The biggest obstacle to its success is likely to be if too many people chose to opt out. Disengagement with pensions among the general public appears to have reached such a level that many people are likely to simply not understand how the scheme workers, or think that any pension scheme can represent good value. This has not been helped by a certain amount of negative media coverage, which has emphasised the amounts of money people will have to forego in the present through making contributions, rather than the benefits they can expect in the future.
NEST has attempted to address this through a national publicity campaign, which includes literature specially designed using focus groups to assess what kind of language employees are most receptive to; but as it is, peoples’ perception that pensions are a bad idea may be tough to overcome.
The major structural weakness which has so far been pointed out is that NEST may not allow people to save enough money to afford a decent retirement. The minimum contribution levels are unlikely to allow people to purchase a significant annuity at current prices (although these may be different in 40–50 years time, when the first people who’ve had a NEST account throughout their working life start retiring).
Importantly, people are not allowed to import existing pension funds into the NEST scheme, meaning many older workers will only accrue fairly meagre savings in NEST before they reach retirement. Individual contributions have also been capped each year, allegedly because of lobbying by the pensions industry, which fears it could lose a lot of business to NEST if people start abandoning traditional private pension funds in favour of it.
Reasons for optimism
When assessing the merits of government policy, it’s often useful to differentiate between initiatives which look like a bad idea from the start, and good ideas which might have some problems with how they are executed.

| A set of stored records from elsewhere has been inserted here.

Lemma connected_at_spec current update at_ : connected_at current update = Ok at_ ->
  (is_set (RealtimeSession.ConnectedAt current) = true -> at_ = RealtimeSession.ConnectedAt current) /\
  (is_set (RealtimeSessionUpdate.ConnectedAt update) = true -> at_ = RealtimeSessionUpdate.ConnectedAt update).
Proof.
  unfold connected_at. destruct (RealtimeSessionUpdate.ConnectedAt update) as [t|]; [|by intros [= <-]].
  destruct (RealtimeSession.ConnectedAt current) as [u|]; [|by intros [= <-]].
  destruct (Z.eqb_spec u t) as [->|]; [|done]. by intros [= <-].
Qed.

(** What an accepted update is. *)
Lemma update_accepted n current update updated : n < max_int64 -> session_ok n current ->
  applyRealtimeSessionUpdate current update = Ok updated ->
  session_ok (n + 1) updated /\ follows current updated /\
  RealtimeSession.Version updated = RealtimeSession.Version current + 1.
Proof.
  intros Hn [O1 O2 O3 O4 O5 O6 O7 O8] H. unfold applyRealtimeSessionUpdate in H.
  destruct (goes_back current update) eqn:Eb; [done|]. destruct (incomplete update) eqn:Ei; [done|].
  apply bind_Ok in H as (at_ & Ha & H). apply bind_Ok in H as (ms & Hms & [= <-]).
  apply connected_at_spec in Ha as [Ha1 Ha2]. unfold goes_back, Before in Eb. unfold incomplete in Ei.
  repeat match goal with H : _ || _ = false |- _ => apply orb_false_iff in H as [H ?] end.
  repeat match goal with H : (_ <? _) = false |- _ => apply Z.ltb_ge in H end.
  match goal with H : negb (validRealtimeSessionTransition _ _) = false |- _ => apply negb_false_iff in H; rename H into Ht end.
  assert (Ev : RealtimeSession.Version current +i 1 = RealtimeSession.Version current + 1)
    by (apply wrap64_id; unfold in_int64, min_int64, max_int64 in *; lia).
  pose proof (transition_ends _ _ Ht) as Hend.
  split_and!; [split; cbn; rewrite ?Ev|split; cbn; rewrite ?Ev|done]; try lia; try done.
  - by eapply transition_status.
  - intros Hc%oneOf_In. elem_cases Hc; rewrite Hc in *.
    + destruct (is_set (RealtimeSessionUpdate.ConnectedAt update)) eqn:Es; [by rewrite Ha2|done].
    + apply transition_completed in Ht. rewrite Ht in *. by rewrite Ha1; apply O4.
  - intros Hc. rewrite Hc in *. by destruct (is_set (RealtimeSessionUpdate.ClosedAt update)).
  - intros Hc. rewrite Hc in *. by match goal with H : _ && negb (TrimSpace _ =s _) = false |- _ =>
      apply andb_false_iff in H as [H|H%negb_false_iff%String.eqb_eq] end.
  - intros Hc. rewrite Hc in *. by match goal with H : _ && (TrimSpace _ =s _) = false |- _ =>
      apply andb_false_iff in H as [H|H%String.eqb_neq] end.
  - by apply rtc_once.
  - by rewrite Hend.
Qed.

(** ** The store over time *)

Section Sessions.
Context `{range : MapRange} `{unicode : UnicodeCase} `{json : JSONText}.
Context (MarshalDimensions : gmap string UsageDimension -> result go_error string).
Notation world := (Z * MemoryRepository)%type.

(** Anything that happens to the store: sessions begin and change, the operations
    of the repository run, and whatever else leaves sessions, operations and
    attempts alone; fewer than [2^63 - 1] of them. *)
Inductive session_step : world -> world -> Prop :=
| Step_begin n r s x r' : n < max_int64 ->
    CreateOrGetRealtimeSession s r = (x, r') -> session_step (n, r) (n + 1, r')
| Step_update n r id version update x r' : n < max_int64 ->
    UpdateRealtimeSession id version update r = (x, r') -> session_step (n, r) (n + 1, r')
| Step_repository n r r' : n < max_int64 ->
    repository_step MarshalDimensions r r' -> session_step (n, r) (n + 1, r')
| Step_elsewhere n r r' : n < max_int64 ->
    realtimeSessions r' = realtimeSessions r -> basis r' = basis r -> session_step (n, r) (n + 1, r').

Record sessions_ok (w : world) : Prop := {
  sessions_clock : 0 <= w.1;
  sessions_billing : billing_ok w.2;
  sessions_keyed : keyed RealtimeSession.ID (realtimeSessions w.2);
  sessions_each : map_Forall (fun _ s => session_ok w.1 s) (realtimeSessions w.2);
  sessions_work : map_Forall (fun _ s =>
    RealtimeSession.OperationID s <> ""%string /\
    is_Some (aiOperations w.2 !! RealtimeSession.OperationID s) /\
    is_Some (aiAttempts w.2 !! RealtimeSession.AttemptID s)) (realtimeSessions w.2);
  sessions_alone : forall k1 k2 s1 s2, realtimeSessions w.2 !! k1 = Some s1 -> realtimeSessions w.2 !! k2 = Some s2 ->
    RealtimeSession.OperationID s1 = RealtimeSession.OperationID s2 \/
    RealtimeSession.AttemptID s1 = RealtimeSession.AttemptID s2 -> k1 = k2;
}.

(** Every session of a store is in a later one. *)
Definition continued (r r' : MemoryRepository) : Prop := forall k s, realtimeSessions r !! k = Some s ->
  exists s', realtimeSessions r' !! k = Some s' /\ follows s s'.

Lemma session_later n n' s : n <= n' -> session_ok n s -> session_ok n' s.
Proof. intros Hn [O1 O2 O3 O4 O5 O6 O7 O8]. split; try done. lia. Qed.

Lemma valid_session n s : 0 <= n -> validateRealtimeSession s = Ok tt ->
  session_ok (n + 1) s /\ RealtimeSession.OperationID s <> ""%string.
Proof.
  intros Hn H. unfold validateRealtimeSession in H. apply guard_Ok in H.
  repeat match goal with H : _ || _ = false |- _ => apply orb_false_iff in H as [H ?] end.
  repeat match goal with
  | H : negb _ = false |- _ => apply negb_false_iff in H
  | H : (_ =? _) = true |- _ => apply Z.eqb_eq in H
  | H : (_ =s _) = true |- _ => apply String.eqb_eq in H
  | H : (_ =s _) = false |- _ => apply String.eqb_neq in H
  end.
  split; [|intros E; match goal with H : TrimSpace (RealtimeSession.OperationID _) <> _ |- _ => by rewrite E in H end].
  split; repeat match goal with H : _ s = _ |- _ => rewrite H; clear H end; try done; try lia.
  unfold duration_ms. destruct (RealtimeSession.ClosedAt s); [done|]. congruence.
Qed.

Lemma create_session_inv s r x r' : CreateOrGetRealtimeSession s r = (x, r') ->
  r' = r \/
  (r' = r <| realtimeSessions := <[RealtimeSession.ID s := s]> (realtimeSessions r) |> /\ x = Ok (s, true) /\
   validateRealtimeSession s = Ok tt /\
   is_Some (aiOperations r !! RealtimeSession.OperationID s) /\ is_Some (aiAttempts r !! RealtimeSession.AttemptID s) /\
   realtimeSessions r !! RealtimeSession.ID s = None /\
   forall k s', realtimeSessions r !! k = Some s' ->
     RealtimeSession.OperationID s' <> RealtimeSession.OperationID s /\ RealtimeSession.AttemptID s' <> RealtimeSession.AttemptID s).
Proof.
  unfold CreateOrGetRealtimeSession. intros H. m_inv H; try by left.
  destruct (find_value _ _) as [current|] eqn:Ef; [left; by injection H as _ <-|]. m_inv H; [by left|]. right.
  destruct a. apply negb_false_iff, has_Some in H1, H2. apply has_None in H3.
  split_and!; try done. intros k s' Hk. rewrite find_value_None in Ef. specialize (Ef k s' Hk).
  unfold same_work in Ef. by boolify.
Qed.

Lemma update_session_inv id version update r x r' : UpdateRealtimeSession id version update r = (x, r') ->
  (r' = r /\ forall s, x <> Ok (s, true)) \/
  exists current updated, realtimeSessions r !! TrimSpace id = Some current /\
    RealtimeSession.Version current = version /\ applyRealtimeSessionUpdate current update = Ok updated /\
    x = Ok (updated, true) /\ r' = r <| realtimeSessions := <[RealtimeSession.ID current := updated]> (realtimeSessions r) |>.
Proof.
  unfold UpdateRealtimeSession, FindRealtimeSession. intros H. m_inv H.
  destruct (realtimeSessions r !! TrimSpace id) as [current|] eqn:Ef; [|left; m_inv H; by split].
  destruct (Z.eqb_spec (RealtimeSession.Version current) version) as [Ev|Ev]; cbn [negb] in H; [|left; m_inv H; by split].
  m_inv H; [by left|]. right. eexists current, _. split_and!; eauto.
Qed.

It can’t be emphasised enough that, from the point of view of Britain’s future, NEST is a very good idea. If all goes well, it should solve much of our present pensions crisis, and enable millions of private-sector workers to look towards old age without a crippling sense of worry about their finances.
Inevitably with such a major scheme, affecting millions of people, there will probably be significant teething problems. Yet NEST deserves our perseverance. After all, it’s an example of a government policy which takes the future very seriously into account – and if there’s one thing Britain needs, it’s more long-term thinking.